Dataset entries

--- START ---

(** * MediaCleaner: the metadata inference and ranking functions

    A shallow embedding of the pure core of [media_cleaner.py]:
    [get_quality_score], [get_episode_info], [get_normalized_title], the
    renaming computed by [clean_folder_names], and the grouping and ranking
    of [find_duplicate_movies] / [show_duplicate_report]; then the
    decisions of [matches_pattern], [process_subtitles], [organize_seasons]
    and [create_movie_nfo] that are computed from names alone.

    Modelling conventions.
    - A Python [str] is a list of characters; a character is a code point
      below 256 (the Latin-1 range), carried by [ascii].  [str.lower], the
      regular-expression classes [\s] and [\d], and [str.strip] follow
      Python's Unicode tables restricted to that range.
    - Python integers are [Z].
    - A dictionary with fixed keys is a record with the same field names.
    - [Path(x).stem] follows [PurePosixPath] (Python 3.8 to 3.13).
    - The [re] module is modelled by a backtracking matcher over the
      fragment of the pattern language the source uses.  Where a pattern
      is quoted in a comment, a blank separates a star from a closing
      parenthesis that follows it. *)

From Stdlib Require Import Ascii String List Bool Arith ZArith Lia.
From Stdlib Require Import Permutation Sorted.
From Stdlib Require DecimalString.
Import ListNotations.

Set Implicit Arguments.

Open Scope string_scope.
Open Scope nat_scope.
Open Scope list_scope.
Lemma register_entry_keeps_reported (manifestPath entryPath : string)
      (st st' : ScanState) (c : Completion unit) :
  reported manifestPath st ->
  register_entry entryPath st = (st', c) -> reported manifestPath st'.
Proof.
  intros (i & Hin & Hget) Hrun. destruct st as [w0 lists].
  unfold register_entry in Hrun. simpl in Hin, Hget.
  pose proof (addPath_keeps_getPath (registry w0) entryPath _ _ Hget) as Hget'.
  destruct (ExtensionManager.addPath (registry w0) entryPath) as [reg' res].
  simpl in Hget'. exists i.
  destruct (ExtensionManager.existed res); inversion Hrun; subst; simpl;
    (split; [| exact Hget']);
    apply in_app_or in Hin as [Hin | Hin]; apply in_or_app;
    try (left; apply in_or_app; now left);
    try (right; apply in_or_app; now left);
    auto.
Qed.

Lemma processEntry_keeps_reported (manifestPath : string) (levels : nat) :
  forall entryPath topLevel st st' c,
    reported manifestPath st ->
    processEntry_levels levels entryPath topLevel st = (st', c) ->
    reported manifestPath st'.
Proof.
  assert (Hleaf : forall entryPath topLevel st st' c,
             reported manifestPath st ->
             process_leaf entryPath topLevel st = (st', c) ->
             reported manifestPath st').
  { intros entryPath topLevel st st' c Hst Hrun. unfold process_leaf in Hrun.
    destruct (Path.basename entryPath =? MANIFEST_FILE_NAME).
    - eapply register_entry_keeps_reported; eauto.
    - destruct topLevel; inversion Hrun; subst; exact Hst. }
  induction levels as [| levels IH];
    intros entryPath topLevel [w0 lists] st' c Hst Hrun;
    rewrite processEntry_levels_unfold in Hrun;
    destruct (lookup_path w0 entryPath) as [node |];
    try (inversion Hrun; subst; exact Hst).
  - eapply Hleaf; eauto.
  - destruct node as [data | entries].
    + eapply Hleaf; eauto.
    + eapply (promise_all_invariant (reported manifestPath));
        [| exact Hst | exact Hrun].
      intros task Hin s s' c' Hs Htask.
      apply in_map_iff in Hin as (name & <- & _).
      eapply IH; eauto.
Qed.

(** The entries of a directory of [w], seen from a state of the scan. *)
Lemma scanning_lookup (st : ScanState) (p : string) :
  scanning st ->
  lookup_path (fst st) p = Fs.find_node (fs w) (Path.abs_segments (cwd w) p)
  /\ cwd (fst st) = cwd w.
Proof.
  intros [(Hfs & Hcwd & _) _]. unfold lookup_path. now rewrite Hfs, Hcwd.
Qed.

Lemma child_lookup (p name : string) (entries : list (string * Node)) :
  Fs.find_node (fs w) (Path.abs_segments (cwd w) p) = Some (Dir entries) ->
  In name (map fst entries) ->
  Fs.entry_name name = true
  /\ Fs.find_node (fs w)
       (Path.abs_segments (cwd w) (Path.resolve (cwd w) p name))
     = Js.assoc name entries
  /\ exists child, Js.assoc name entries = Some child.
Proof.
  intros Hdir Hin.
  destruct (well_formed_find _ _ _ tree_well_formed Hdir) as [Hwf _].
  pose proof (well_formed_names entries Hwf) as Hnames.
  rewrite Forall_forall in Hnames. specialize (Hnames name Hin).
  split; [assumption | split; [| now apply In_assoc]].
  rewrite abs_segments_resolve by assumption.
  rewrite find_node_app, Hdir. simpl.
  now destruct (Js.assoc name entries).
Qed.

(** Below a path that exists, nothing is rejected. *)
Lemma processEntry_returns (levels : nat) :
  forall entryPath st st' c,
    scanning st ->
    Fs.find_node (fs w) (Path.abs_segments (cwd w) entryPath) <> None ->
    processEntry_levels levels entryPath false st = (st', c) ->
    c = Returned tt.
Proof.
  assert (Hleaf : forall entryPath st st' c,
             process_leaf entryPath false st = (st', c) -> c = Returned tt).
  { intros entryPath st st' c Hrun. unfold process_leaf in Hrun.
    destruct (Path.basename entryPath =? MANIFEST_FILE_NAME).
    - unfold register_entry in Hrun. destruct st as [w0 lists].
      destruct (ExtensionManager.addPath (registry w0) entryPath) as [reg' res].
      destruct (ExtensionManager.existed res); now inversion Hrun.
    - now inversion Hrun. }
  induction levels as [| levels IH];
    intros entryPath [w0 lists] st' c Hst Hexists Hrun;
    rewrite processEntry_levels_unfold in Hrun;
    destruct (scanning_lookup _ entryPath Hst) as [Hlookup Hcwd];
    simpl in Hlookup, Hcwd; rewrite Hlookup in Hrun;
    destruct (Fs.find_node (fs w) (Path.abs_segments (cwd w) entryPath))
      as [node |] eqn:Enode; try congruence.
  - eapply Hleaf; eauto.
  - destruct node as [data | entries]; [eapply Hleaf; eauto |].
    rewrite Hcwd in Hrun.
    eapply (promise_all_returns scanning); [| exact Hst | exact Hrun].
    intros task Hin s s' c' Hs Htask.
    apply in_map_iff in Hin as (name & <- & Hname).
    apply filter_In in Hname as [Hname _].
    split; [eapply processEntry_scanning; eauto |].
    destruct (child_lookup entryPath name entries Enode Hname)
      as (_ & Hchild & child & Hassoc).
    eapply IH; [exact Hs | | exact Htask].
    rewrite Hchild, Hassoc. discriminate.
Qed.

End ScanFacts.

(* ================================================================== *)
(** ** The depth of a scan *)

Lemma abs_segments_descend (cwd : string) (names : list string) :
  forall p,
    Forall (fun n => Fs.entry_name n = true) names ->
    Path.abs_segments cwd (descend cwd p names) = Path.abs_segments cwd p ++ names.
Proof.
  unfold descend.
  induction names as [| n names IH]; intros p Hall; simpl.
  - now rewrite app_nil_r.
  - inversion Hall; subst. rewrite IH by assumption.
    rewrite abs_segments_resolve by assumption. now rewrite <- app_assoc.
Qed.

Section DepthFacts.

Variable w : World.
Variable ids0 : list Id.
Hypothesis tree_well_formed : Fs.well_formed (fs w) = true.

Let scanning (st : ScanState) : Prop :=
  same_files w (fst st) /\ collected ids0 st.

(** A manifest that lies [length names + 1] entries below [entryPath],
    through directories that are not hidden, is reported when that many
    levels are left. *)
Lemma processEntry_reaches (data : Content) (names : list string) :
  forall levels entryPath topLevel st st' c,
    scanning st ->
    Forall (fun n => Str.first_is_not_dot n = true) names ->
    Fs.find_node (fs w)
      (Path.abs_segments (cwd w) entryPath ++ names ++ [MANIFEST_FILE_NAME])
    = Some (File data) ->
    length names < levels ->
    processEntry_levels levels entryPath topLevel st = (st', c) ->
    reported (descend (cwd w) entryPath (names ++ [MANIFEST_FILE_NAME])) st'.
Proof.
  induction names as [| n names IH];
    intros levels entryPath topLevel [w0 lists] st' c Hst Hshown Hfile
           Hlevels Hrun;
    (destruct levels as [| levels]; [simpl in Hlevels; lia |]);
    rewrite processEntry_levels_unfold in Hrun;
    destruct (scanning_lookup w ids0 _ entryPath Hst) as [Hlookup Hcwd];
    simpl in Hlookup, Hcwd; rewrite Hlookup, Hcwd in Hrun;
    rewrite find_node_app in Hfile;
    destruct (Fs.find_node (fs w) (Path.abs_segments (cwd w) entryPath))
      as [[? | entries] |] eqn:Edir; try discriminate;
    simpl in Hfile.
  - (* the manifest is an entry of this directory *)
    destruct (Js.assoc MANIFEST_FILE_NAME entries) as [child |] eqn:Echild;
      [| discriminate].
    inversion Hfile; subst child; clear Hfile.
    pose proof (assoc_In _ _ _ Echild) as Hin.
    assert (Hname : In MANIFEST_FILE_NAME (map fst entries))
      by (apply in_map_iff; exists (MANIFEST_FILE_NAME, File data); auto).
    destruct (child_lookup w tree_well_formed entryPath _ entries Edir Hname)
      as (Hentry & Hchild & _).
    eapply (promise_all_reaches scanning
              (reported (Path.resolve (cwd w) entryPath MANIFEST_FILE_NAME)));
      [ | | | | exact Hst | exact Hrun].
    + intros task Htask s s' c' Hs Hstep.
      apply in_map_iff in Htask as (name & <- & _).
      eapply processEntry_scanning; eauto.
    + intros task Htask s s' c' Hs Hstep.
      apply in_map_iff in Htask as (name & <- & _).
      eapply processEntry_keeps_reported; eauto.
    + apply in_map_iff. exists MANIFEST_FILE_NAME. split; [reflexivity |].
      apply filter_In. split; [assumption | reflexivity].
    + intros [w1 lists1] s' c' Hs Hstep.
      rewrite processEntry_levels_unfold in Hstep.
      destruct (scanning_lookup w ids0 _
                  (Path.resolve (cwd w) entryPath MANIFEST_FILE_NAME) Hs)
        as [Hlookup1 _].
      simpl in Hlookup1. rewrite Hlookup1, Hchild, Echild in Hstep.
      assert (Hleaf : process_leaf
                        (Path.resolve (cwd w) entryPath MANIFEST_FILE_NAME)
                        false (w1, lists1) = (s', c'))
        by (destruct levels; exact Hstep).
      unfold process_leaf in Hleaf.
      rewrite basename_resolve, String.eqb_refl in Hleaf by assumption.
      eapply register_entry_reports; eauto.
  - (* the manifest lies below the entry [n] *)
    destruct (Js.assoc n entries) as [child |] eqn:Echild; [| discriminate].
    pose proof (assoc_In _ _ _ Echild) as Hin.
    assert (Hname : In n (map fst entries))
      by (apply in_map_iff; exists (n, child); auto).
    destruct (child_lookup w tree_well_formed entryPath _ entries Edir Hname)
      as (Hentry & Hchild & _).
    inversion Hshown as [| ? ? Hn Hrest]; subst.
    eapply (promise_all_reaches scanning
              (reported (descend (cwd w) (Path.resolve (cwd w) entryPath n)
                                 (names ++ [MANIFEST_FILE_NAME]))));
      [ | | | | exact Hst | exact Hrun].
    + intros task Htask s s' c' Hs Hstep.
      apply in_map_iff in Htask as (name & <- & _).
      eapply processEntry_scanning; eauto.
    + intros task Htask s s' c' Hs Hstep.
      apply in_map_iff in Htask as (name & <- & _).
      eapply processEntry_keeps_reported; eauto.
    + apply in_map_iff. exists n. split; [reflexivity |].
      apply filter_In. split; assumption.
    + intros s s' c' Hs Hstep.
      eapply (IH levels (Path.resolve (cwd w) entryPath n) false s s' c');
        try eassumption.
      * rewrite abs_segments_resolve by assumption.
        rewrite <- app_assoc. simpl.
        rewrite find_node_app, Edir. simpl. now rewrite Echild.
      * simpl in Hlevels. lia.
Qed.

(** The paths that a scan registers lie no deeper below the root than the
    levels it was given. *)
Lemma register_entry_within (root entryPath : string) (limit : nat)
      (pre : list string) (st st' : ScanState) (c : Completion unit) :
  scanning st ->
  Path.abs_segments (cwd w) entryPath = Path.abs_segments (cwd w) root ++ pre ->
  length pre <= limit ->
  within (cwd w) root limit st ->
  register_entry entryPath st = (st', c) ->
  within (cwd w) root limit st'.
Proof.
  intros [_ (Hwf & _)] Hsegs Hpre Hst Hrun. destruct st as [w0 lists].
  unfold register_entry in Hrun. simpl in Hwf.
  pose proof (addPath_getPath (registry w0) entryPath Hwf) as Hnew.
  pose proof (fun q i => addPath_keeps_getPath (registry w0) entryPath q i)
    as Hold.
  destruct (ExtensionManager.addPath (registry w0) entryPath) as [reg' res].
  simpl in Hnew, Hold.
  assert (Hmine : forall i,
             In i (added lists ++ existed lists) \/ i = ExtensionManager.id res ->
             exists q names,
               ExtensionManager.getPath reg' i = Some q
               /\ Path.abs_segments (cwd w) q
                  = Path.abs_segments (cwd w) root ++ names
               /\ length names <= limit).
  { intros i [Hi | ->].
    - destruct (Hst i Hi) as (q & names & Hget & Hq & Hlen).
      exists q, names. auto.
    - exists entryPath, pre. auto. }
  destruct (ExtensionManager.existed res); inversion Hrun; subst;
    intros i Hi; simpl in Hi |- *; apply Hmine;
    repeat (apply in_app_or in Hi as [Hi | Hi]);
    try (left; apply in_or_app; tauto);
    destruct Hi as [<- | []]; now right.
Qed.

--- END ---

What you have to do
Show a copy of each line from the records above in which the string "pose" occurs.

Expected answer
  pose proof (addPath_keeps_getPath (registry w0) entryPath _ _ Hget) as Hget'.
  pose proof (well_formed_names entries Hwf) as Hnames.
    pose proof (assoc_In _ _ _ Echild) as Hin.
    pose proof (assoc_In _ _ _ Echild) as Hin.
  pose proof (addPath_getPath (registry w0) entryPath Hwf) as Hnew.
  pose proof (fun q i => addPath_keeps_getPath (registry w0) entryPath q i)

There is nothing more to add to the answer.